Among these, the Focal Loss + BN variant is consistent with all the experiments presented in previous sections. Note that using only MICCAI16, a smaller dataset than UMCL, I am able to get a score of 91.98 (using L2+IN, data not presented).

Conclusion

Note that the SC is re-scaled for this challenge, so 90 means human-level performance. ISBI ​​​​Challenge takeaway: My models outperform existing transfer learning methods and achieve performance comparable to supervised methods.

Table 5.6: Results on the ISBI challenge test set. The left three columns are our proposed methods trained with different configurations

Problem Overview

In addition, potential harmful consequences of the opacity of deep learning have recently come to the fore in the computer vision community (mainly focusing on image classification tasks), where several studies reveal the vulnerability of deep learning models to unexpected perturbations, commonly known as counterexamples. Our third contribution is to experimentally demonstrate that adversarial exemplars – both image-specific and universal – are indeed extremely effective, significantly reducing the prediction efficiency of deep learning for age prediction.

Experimental Methods

Generating Adversarial Perturbations for a Single Image

• The l ∞ Attack
• The l 2 Attack
• The l 0 attack

If our goal is to minimize rather than maximize life expectancy, the goal becomes minimization rather than maximization. To minimize the predicted age, the only difference is to change the value of one pixel in each iteration to make the prediction smaller instead of larger.

Generating Adversarial Perturbations for a Batch of Images

Results

Conventional Deep Neural Networks are Fragile to Adversarial Pertur-

As we can see from the illustration (pictures in the left column of the figure), we can cause the conventional DNN to predict age as 80 (rather than 19) by any of the three ways of quantifying disorder, with all three brain images looking similar indistinguishable from the original (in Figure 6.1(a)). A more systematic analysis in Figure 6.3 (plots in the right column) shows that age can be boosted by nearly 70 years on average by adding perturbation of magnitude <0.002 (for the normalized image) to any of the three measures.

A Single Adversarial Perturbation Works for Large Batches of Images . 74

The images in the left column show the results of the adversarial perturbations in the image of the 19-year-old subject in Fig. 6.1(a), using each of our three criteria for limiting the size of the perturbations. Consider Figure 6.6, which presents a systematic analysis of the impact of adversarial perturbations on a context-aware model.1 The difference with a conventional DNN is obvious: in each case, the impact of the attack is significantly reduced, often by several factors.

Figure 6.3: The adversarial perturbations that aim to maximize age.
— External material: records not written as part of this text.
(** * Data-Structures: the hash table, its chains, its arrays and its hash

    A shallow embedding of the C++ sources
      - [Algorithms/MurmurHashingAlgorithm.c++]
      - [Array.c++], [DynamicArray.c++], [List.c++]
      - [Node.c++], [LinkedList.c++]
      - [HashTable.c++]
    and the properties of the specification that concern them.

    Conventions of the embedding (LP64 target):
      - [long] is a 64-bit two's complement integer, [size_t] a 64-bit
        unsigned one, [short] a 16-bit two's complement one.  They are
        carried by [Z]; every place where the C++ value is reduced to its
        width is written out with [to_long], [to_size_t] or [to_short].
      - lengths and element counters ([count], [length], loop indices) are
        carried without reduction: a container cannot hold 2^31 nodes or
        2^64 slots before memory runs out.
      - a pointer to a node is an index into the store of the list that
        constructed it; [nullptr] is [None].
      - an operation has one of four outcomes: it returns, it throws a C++
        exception, it has no defined behaviour (division by zero, null
        dereference), or it does not finish.
      - the arrays that a constructor allocates for a capacity given by
        its caller are allocated by [new T[length]], which fails when
        [length] is more than the machine provides.  That limit is the
        parameter [max_length] of the constructor: the allocations of a
        constructor succeed when each is of at most [max_length]
        elements, and the first longer one throws.  The 200 slots of a
        default-constructed container, and the arrays and nodes allocated
        while a container is in use, are taken to be within the limit. *)

From Stdlib Require Import ZArith String Ascii List Lia DecimalString QArith Bool.
From stdpp Require Import base list.

Local Open Scope Z_scope.

(** ** Machine integers *)

Definition LONG_MAX : Z := 2 ^ 63 - 1.
Definition SIZE_MAX : Z := 2 ^ 64 - 1.

(** Conversion to [long]: reduction modulo 2^64 into [-2^63, 2^63). *)
Definition to_long (z : Z) : Z := (z + 2 ^ 63) mod 2 ^ 64 - 2 ^ 63.

(** Conversion to [size_t]: reduction modulo 2^64 into [0, 2^64). *)
Definition to_size_t (z : Z) : Z := z mod 2 ^ 64.

(** Conversion to [short]: reduction modulo 2^16 into [-2^15, 2^15). *)
Definition to_short (z : Z) : Z := (z + 2 ^ 15) mod 2 ^ 16 - 2 ^ 15.

(** [std::to_string] on an integer: its decimal text, with a leading minus
    sign for a negative number. *)
Definition to_string (z : Z) : string := NilZero.string_of_int (Z.to_int z).
(** X11: the comparison never looks at the Miller indices of the old
    matches, except to print them in the preview.  Two lists of old
    matches that agree, entry by entry, in [x_resid] and [gradients] give
    runs that end alike (both at the end, or both on the same exception)
    after as many lines; nothing pairs a new match with an old one but
    its place in the order of [x_resid]. *)
Theorem miller_indices_not_compared matches g old1 old2 :
  Forall2 same_but_index old1 old2 ->
  (compare matches g old1).2 = (compare matches g old2).2
  /\ length (compare matches g old1).1 = length (compare matches g old2).1.
Proof.
  intros Hold.
  assert (Halike : alike eq (compare matches g old1)
                            (compare matches g old2)).
  { unfold compare.
    apply alike_bind_same; intros _.
    apply alike_bind_same; intros nm0.
    do 3 (apply alike_bind_same; intros _).
    apply (alike_bind eq); [apply alike_print|intros _ _ _].
    apply (alike_bind (fun r1 r2 =>
             r1.1 = r2.1 /\ Forall2 same_but_index r1.2 r2.2)).
    { unfold sort_matches.
      apply alike_bind_same; intros nm1.
      apply alike_bind_same; intros g1.
      apply alike_ret. split; [done|]. by apply sorted_same_but_index. }
    intros [[nm1 g1] o1] [[nm2 g2] o2] [[= <- <-] Ho]. simpl in Ho.
    apply (alike_bind eq); [by apply alike_preview|intros _ _ _].
    apply alike_bind_same; intros _.
    apply (alike_bind eq); [by apply alike_test_gradients|intros _ _ _].
    apply alike_refl. }
  destruct Halike as [Hlen Hr]. split; [|done].
  destruct (compare matches g old1).2 as [e1|[]],
           (compare matches g old2).2 as [e2|[]]; try done.
  by rewrite Hr.
Qed.

End Unseen.

(** ** The run as a whole (lines 128-364) *)

Section Composition.
Context `{Library}.

(** The undoing after the shifts returns, with every parameterisation as
    it was. *)
Lemma undo_after_shifts st out st1 sv :
  apply_shifts st = (out, inr (st1, sv)) ->
  exists st2, undo_shifts sv st1 = ([], inr st2) /\ forall x, st2 x = st x.
Proof.
  intros (x & rest & X1 & X2 & Hs0 & Hd & Hb & H1 & H2 & Hu1 & Hu2 & -> & _)%apply_shifts_inv.
  unfold undo_shifts, call_set_param_vals. simpl.
  eexists. split; [reflexivity|].
  intros y. rewrite Hs0.
  destruct y; store_simpl;
    rewrite ?Hd, ?Hb, ?H1, ?H2, ?Hu1, ?Hu2, <- ?Hs0;
    apply set_get_param_vals.
Qed.
(** * Contact-form backend: rate limiter and request handler

    A shallow embedding of [src/index.mjs].  The asynchronous functions of the
    source become trees of effects ([prog]): reading the clock, sending a
    conditional [PutItem] to the table, sending an email, logging.  The same
    trees are run sequentially against an environment ([run]) and interleaved
    in a pool of concurrent calls sharing one table ([pool_step]). *)

From stdpp Require Import gmap strings list fin_maps pretty.
From Stdlib Require Import ZArith Lia Ascii.

Local Open Scope Z_scope.
Set Warnings "-register-all".

(** ** Errors, commands and effect trees *)

(** A thrown JavaScript error, as far as the source looks at it ([e?.name]). *)
Record error := Error { err_name : string }.

Global Instance error_eq_dec : EqDecision error.
Proof. solve_decision. Defined.

(** [new PutItemCommand({TableName, Item: {pk, ttl}, ConditionExpression})];
    the number attribute [ttl] is kept as the number it prints. *)
Record PutItemCommand := {
  TableName : option string;
  Item_pk : string;
  Item_ttl : Z;
  ConditionExpression : string;
}.

(** [new SendEmailCommand({...})], with the fields the handler fills in. *)
Record SendEmailCommand := {
  FromEmailAddress : option string;
  ToAddresses : list string;
  ReplyToAddresses : list string;
  Subject : string;
  BodyText : string;
}.

(** The code of an [async] function: what it does next, and how it goes on
    with the answer.  A rejected [send] hands the error to the continuation. *)
Inductive prog (A : Type) : Type :=
| Ret (a : A)
| Throw (e : error)
| DateNow (k : Z → prog A)
| DdbSend (cmd : PutItemCommand) (k : error + unit → prog A)
| SesSend (cmd : SendEmailCommand) (k : error + unit → prog A)
| ConsoleError (label : string) (e : error) (k : prog A).

Arguments Ret {A} a.
Arguments Throw {A} e.
Arguments DateNow {A} k.
Arguments DdbSend {A} cmd k.
Arguments SesSend {A} cmd k.
Arguments ConsoleError {A} label e k.

Fixpoint bind {A B} (p : prog A) (f : A → prog B) : prog B :=
  match p with
  | Ret a => f a
  | Throw e => Throw e
  | DateNow k => DateNow (λ ms, bind (k ms) f)
  | DdbSend cmd k => DdbSend cmd (λ r, bind (k r) f)
  | SesSend cmd k => SesSend cmd (λ r, bind (k r) f)
  | ConsoleError l e k => ConsoleError l e (bind k f)
  end.
(** The listeners and the subscriptions the callbacks of a declaration
    add, given the streams of the names. *)
Definition callback_listeners (events_ : list (string * EventObs))
    (callbacks : list (string * nat)) : list Listener :=
  c ← callbacks;
  match Bind.lookupKey c.1 events_ with
  | Some (SharedEvents id type els) =>
      (fun el => MkListener el type id) <$> els
  | _ => []
  end.

Definition callback_sources (events_ : list (string * EventObs))
    (callbacks : list (string * nat)) : list (nat * nat) :=
  omap (fun c => match Bind.lookupKey c.1 events_ with
                 | Some (SharedEvents id _ _) => Some (id, c.2)
                 | _ => None
                 end) callbacks.

(** A computation that only adds native listeners, all for streams
    numbered from [base] on. *)
Definition Registers (base : nat) {A} (m : M A) : Prop :=
  forall w, base <= fresh w ->
    base <= fresh (m w).1 /\
    exists added, listeners (m w).1 = listeners w ++ added /\
                  Forall (fun l => base <= l_stream l) added.

End Events.

(* ===================================================================== *)
(** ** The errors a computation can end with *)
(* ===================================================================== *)

Module Errors.
Import Engine.



End Errors.

(* ===================================================================== *)
(** ** A page with links, for the examples *)
(* ===================================================================== *)

Module Menu.
Import HashLinks.

Definition isAnchorLink (e : Dom.Element) : bool :=
  match Dom.tag e with
  | Dom.TOther n =>
      String.eqb n "a" && bool_decide (is_Some (Dom.attributes e !! "data-link"))
  | _ => false
  end.

(** [a[data-link]] besides the selectors of [Fixture]. *)
Definition anchors : Dom.Query :=
  fun els root selector =>
    if String.eqb selector "a[data-link]" then
      Some (fst <$> List.filter
              (fun ie => negb (Nat.eqb ie.1 root) && isAnchorLink ie.2)
              (imap (fun i e => (i, e)) els))
    else Fixture.querySelectorAll els root selector.

(** [<body><a data-link href="#/about"></a>
    <a data-link href="/external"></a></body>] *)
Definition page : Window :=
  MkWindow
    (Dom.MkPage
       [Fixture.element (Dom.TOther "body") "" [];
        Fixture.element (Dom.TOther "a") ""
          [("data-link", ""); ("href", "#/about")];
        Fixture.element (Dom.TOther "a") ""
          [("data-link", ""); ("href", "/external")]] [])
    "" [] 0.

Definition plainClick : MouseEvent := MkMouseEvent false 0 false false false false.

Definition ctrlClick : MouseEvent := MkMouseEvent false 0 false true false false.

End Menu.

(* ===================================================================== *)
(** * Properties *)
(* ===================================================================== *)

(** ** Strings *)

Lemma split_not_nil c s : Js.split c s <> [].
Proof.
  destruct s as [|a r]; simpl; [discriminate|].
  destruct (Ascii.eqb a c); [discriminate|].
  destruct (Js.split c r); discriminate.
Qed.


Lemma nonempty_true s : Js.nonempty s = true <-> s <> "".
Proof. destruct s; simpl; split; congruence. Qed.


(** ** router.ts *)

Lemma append_empty_r (s : string) : s +:+ "" = s.
Proof.
  induction s as [|x s IH]; [done|].
  change (String x (s +:+ "") = String x s). by rewrite IH.
Qed.
(** [os.Create]: creates the file or truncates it. *)
Definition os_Create (p : string) : M unit :=
  syscall (OpCreate p) ;;;
  fun w => (Ok tt, set_data (insert p []) w).

(** Writing [data] at the end of the open file [p]. *)
Definition file_Write (p : string) (data : bytes) : M unit :=
  syscall (OpWrite p) ;;;
  fun w => (Ok tt, set_data (insert p (default [] (fs_data w !! p) ++ data)) w).

(** [io.Copy(file, reader)]: what the reader yields is written, then the
    reader's error, if any, is returned. *)
Definition io_Copy (p : string) (data : bytes) (rerr : option string) : M unit :=
  file_Write p data ;;;
  match rerr with
  | Some e => fail e
  | None => ret tt
  end.

(** [os.Chtimes] *)
Definition os_Chtimes (p : string) (t : Z) : M unit :=
  syscall (OpChtimes p) ;;;
  fun w => match fs_data w !! p with
           | Some _ => (Ok tt, set_mtime (insert p t) w)
           | None => (Err (not_exist p), w)
           end.

(** [d.http.Do(req)] *)
Definition http_Do (req : Request) : World -> HttpResult * World :=
  fun w => (remote w req, record (EvHttp req) w).

(** [filepath.Ext]: the suffix from the last dot of the last path element.
    [Ext_scan] is the backward loop of the Go code read forwards: the
    characters after the current one decide first. *)
Fixpoint Ext_scan (s : string) : option string :=
  match s with
  | EmptyString => None
  | String c s' =>
      match Ext_scan s' with
      | Some r => Some r
      | None => if Ascii.eqb c "." then Some s
                else if Ascii.eqb c "/" then Some ""
                else None
      end
  end.
(** * QtKittiVisualizer: navigation state machine and scene synchronisation

    A shallow embedding of [QtKittiVisualizer.cpp]: the three navigation
    indices, the four layer flags, the derived tracklet sequences and the
    named objects held by the PCL visualizer, together with the request and
    toggle slots that update them.

    Conventions.
    - A C++ [int] is a [Z]; conversions between [int] and [size_t] are written
      out with [to_int] and [to_size_t].
    - [std::vector] is a [list]; [v.at(i)] is [vector_at], which fails with
      [OutOfRange] exactly when [std::vector::at] throws.
    - [float] and [double] values are carried as real numbers, so that an
      object of the scene records the pose, the tracklet and the cloud it is
      built from.  Rounding is left out: the properties below compare such
      values as wholes and rest on no identity of their arithmetic.
    - A member function [void f()] is a function [State -> result State],
      or [State -> State] when nothing in it can throw or be undefined.
    - The camera presets and the exit action are left out: they touch none
      of the data modelled here. *)

From Stdlib Require Import ZArith Lia ZifyBool Reals.
From stdpp Require Import base option list strings gmap pretty.

Local Open Scope Z_scope.

(** ** Machine integers *)

Definition INT_MAX : Z := 2147483647.
Definition INT_MIN : Z := -2147483648.

Definition is_int (z : Z) : Prop := INT_MIN <= z <= INT_MAX.
#[global] Instance eq_dec : EqDecision t.
Proof. solve_decision. Defined.
End SignalType.

Module Decision.
Inductive t : Set := APPROVE | WARN | BLOCK.

#[global] Instance eq_dec : EqDecision t.
Proof. solve_decision. Defined.
End Decision.

(** The columns of [Signal] the engine reads, and [value_text], which a
    signal may carry instead of a number. *)
Record Signal : Type := {
  type : SignalType.t;
  name : string;
  value_num : option Q;
  value_text : option string
}.

(** ** [releaseguard/config.py] *)

Record Settings : Type := {
  approve_threshold : Q;
  warn_threshold : Q
}.

Definition settings : Settings :=
  {| approve_threshold := 30.0; warn_threshold := 60.0 |}.

(** ** [releaseguard/engine/rules.py] *)

Module Severity.
Inductive t : Set := BLOCK | WARN | INFO.

#[global] Instance eq_dec : EqDecision t.
Proof. solve_decision. Defined.
End Severity.

(** The f-string of a rule's message, kept as its pieces: the leading text,
    the observed value, the comparison sign, the limit and the trailing
    text.  The rendering of the two numbers ([.1%], [.0%], [int]) is not
    modelled. *)
Record Message : Type := {
  msg_head : string;
  msg_observed : Q;
  msg_sign : string;
  msg_limit : Q;
  msg_tail : string
}.

Record RuleResult : Type := {
  rule : string;
  severity : Severity.t;
  observed : Q;
  limit : Q;
  message : Message;
  passed : bool
}.

Definition DEFAULT_THRESHOLDS : gmap string Q :=
  <["e2e_pass_rate_min" := 0.98]> (
  <["integration_pass_rate_min" := 0.95]> (
  <["unit_pass_rate_min" := 0.95]> (
  <["total_tests_min" := 1]> (
  <["line_coverage_min" := 0.70]> (
  <["coverage_drop_max" := 0.02]> (
  <["p95_regression_max" := 0.15]> (
  <["error_rate_max" := 0.01]> (
  <["canary_5xx_rate_max" := 0.01]> ∅)))))))).

Fixpoint get_signal_value (signals : list Signal) (signal_type : SignalType.t)
    (key : string) : option Q :=
  match signals with
  | [] => None
  | signal :: rest =>
      if bool_decide (signal.(type) = signal_type)
         && bool_decide (signal.(name) = key)
      then signal.(value_num)
      else get_signal_value rest signal_type key
  end.
(** The properties of a question; [StateData] stands for the JSON object
    [question_state_data], which the functions below only pass on. *)
Record QuestionModel (StateData : Type) : Type := mkQuestion {
  id : string;
  question_state_data : StateData;
  language_code : string;
  version : Z;
  linked_skill_ids : list string
}.
Arguments mkQuestion {StateData}.
Arguments id {StateData}.
Arguments question_state_data {StateData}.
Arguments language_code {StateData}.
Arguments version {StateData}.
Arguments linked_skill_ids {StateData}.

Definition too_many_collisions : exn :=
  Exception
    "The id generator for QuestionModel is producing too many collisions.".

(** [cls.get_by_id(entity_id)] on a store given as the list of its
    entities. *)
Definition get_by_id {StateData} (store : list (QuestionModel StateData))
    (entity_id : string) : option (QuestionModel StateData) :=
  find (fun m => String.eqb (id m) entity_id) store.

(** The loop of [_get_new_id].  [new_ids k] is the id that the [k]-th round
    computes, [utils.convert_to_hash(UNICODE(utils.get_random_int(...)),
    ID_LENGTH)]; [retries] counts the rounds that are left and [attempt] the
    rounds done. *)
Fixpoint get_new_id_loop {StateData} (store : list (QuestionModel StateData))
    (new_ids : nat -> string) (retries attempt : nat) : result string :=
  match retries with
  | O => Raise too_many_collisions
  | S retries' =>
      let new_id := new_ids attempt in
      match get_by_id store new_id with
      | None => Ok new_id
      | Some _ => get_new_id_loop store new_ids retries' (S attempt)
      end
  end.

(** [_get_new_id]; [MAX_RETRIES] is [base_models.MAX_RETRIES]. *)
Definition get_new_id {StateData} (MAX_RETRIES : nat)
    (store : list (QuestionModel StateData)) (new_ids : nat -> string)
    : result string :=
  get_new_id_loop store new_ids MAX_RETRIES 0.

(** [QuestionModel.create] *)
Definition create {StateData} (MAX_RETRIES : nat)
    (store : list (QuestionModel StateData)) (new_ids : nat -> string)
    (question_state_data : StateData) (language_code : string) (version : Z)
    (linked_skill_ids : list string) : result (QuestionModel StateData) :=
  match get_new_id MAX_RETRIES store new_ids with
  | Ok instance_id =>
      Ok (mkQuestion instance_id question_state_data language_code version
            linked_skill_ids)
  | Raise e => Raise e
  end.

End Question.

(** ** [QuestionSummaryModel] *)

Module Summary.

(** The properties the functions below read; the two timestamps of the
    model play no part in them and are left out. *)
Record QuestionSummaryModel : Type := mkSummary {
  id : string;
  creator_id : string;
  question_content : string
}.

(** [cls.query(cls.creator_id == user_id).get() is not None] *)
Definition has_reference_to_user_id (store : list QuestionSummaryModel)
    (user_id : string) : bool :=
  match find (fun m => String.eqb (creator_id m) user_id) store with
  | Some _ => true
  | None => false
  end.

(** [QuestionSummaryModel.query().filter(cls.creator_id == creator_id).fetch()] *)
Definition get_by_creator_id (store : list QuestionSummaryModel)
    (creator : string) : list QuestionSummaryModel :=
  filter (fun m => String.eqb (creator_id m) creator) store.

End Summary.

(** ** Writing links *)

(** [put_multi_question_skill_links] and [delete_multi_question_skill_links]
    hand their argument to [put_multi] and [delete_multi] of the base
    model. *)
Definition put_multi_question_skill_links
    (put_multi : Datastore -> list Link -> Datastore)
    (db : Datastore) (question_skill_links : list Link) : Datastore :=
  put_multi db question_skill_links.

Definition delete_multi_question_skill_links
    (delete_multi : Datastore -> list Link -> Datastore)
    (db : Datastore) (question_skill_links : list Link) : Datastore :=
  delete_multi db question_skill_links.

(** What the statements below ask of a store: a written entity is found
    under its id, a deleted one is not, and other ids are not touched. *)
Record store_laws (put_multi delete_multi : Datastore -> list Link -> Datastore)
    : Prop := {
  get_put_same : forall db l, get (put_multi db [l]) (id l) = Some l;
  get_put_other : forall db l key,
    key <> id l -> get (put_multi db [l]) key = get db key;
  get_delete_same : forall db l, get (delete_multi db [l]) (id l) = None;
  get_delete_other : forall db l key,
    key <> id l -> get (delete_multi db [l]) key = get db key
}.

(** A store on a list: writing replaces the entity of the same id or
    appends, deleting drops the entities of the given ids. *)
Definition list_put (db : Datastore) (l : Link) : Datastore :=
  if existsb (fun x => String.eqb (id x) (id l)) db
  then map (fun x => if String.eqb (id x) (id l) then l else x) db
  else db ++ [l].

Definition list_put_multi (db : Datastore) (links : list Link) : Datastore :=
  fold_left list_put links db.

Definition list_delete_multi (db : Datastore) (links : list Link)
    : Datastore :=
  filter (fun x => negb (existsb (fun l => String.eqb (id l) (id x)) links)) db.

(** ** A reading of the deduplication loop *)

(** What the loop of [remove_seen] comes to on a list of different
    entities: a seen element is dropped and the element after it is passed
    over unexamined. *)
Fixpoint skipping_filter (seen : string -> bool) (lst : list Link)
    : list Link :=
  match lst with
  | [] => []
  | x :: rest =>
      if seen (question_id x) then
        match rest with
        | [] => []
        | y :: rest' => y :: skipping_filter seen rest'
        end
      else x :: skipping_filter seen rest
  end.

(** No two neighbours of the list are both seen. *)
Fixpoint no_adjacent_seen (seen : string -> bool) (lst : list Link) : Prop :=
  match lst with
  | [] => True
  | x :: rest =>
      match rest with
      | [] => True
      | y :: _ => ~ (seen (question_id x) = true /\ seen (question_id y) = true)
      end /\ no_adjacent_seen seen rest
  end.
Images in the left col- col-umn display the results of adversarial perturbations to the image of a 19-year-old subject in Figure 6.1(a), using each of our three criteria for limiting the m

Discussion

However, our results also suggest that a way to address the fragility of deep learning models is to incorporate domain knowledge and more traditional multi-atlas image segmentation techniques. In this dissertation, I mainly focus on improving the automatic quantification of MS lesions using deep learning models.

Summary of Contributions

The techniques developed in this thesis also have the potential to be applied to other medical imaging research. Further, I believe that many deep-learning-based medical image models with multimodal input are able to generalize to unseen domains by combining strong data augmentation and modality dropout.

Future Work

Cortical Lesions Segmentation

Ground truth markers of cortical lesions will be characterized using postmortem 7T MRI and postmortem histopathology, which are considered the “gold standard”. When segmenting 3T images, 7T scans will be used to resolve ambiguity, but invisible lesions in 3T will not be flagged.

Lesion Inpainting Independent of Segmentation

A self-adaptive network for segmentation of multiple sclerosis lesions based on multi-contrast MRI with different image sequences”. OASIS is automated statistical inference for segmentation, with applications to segmentation of multiple sclerosis lesions in MRI”.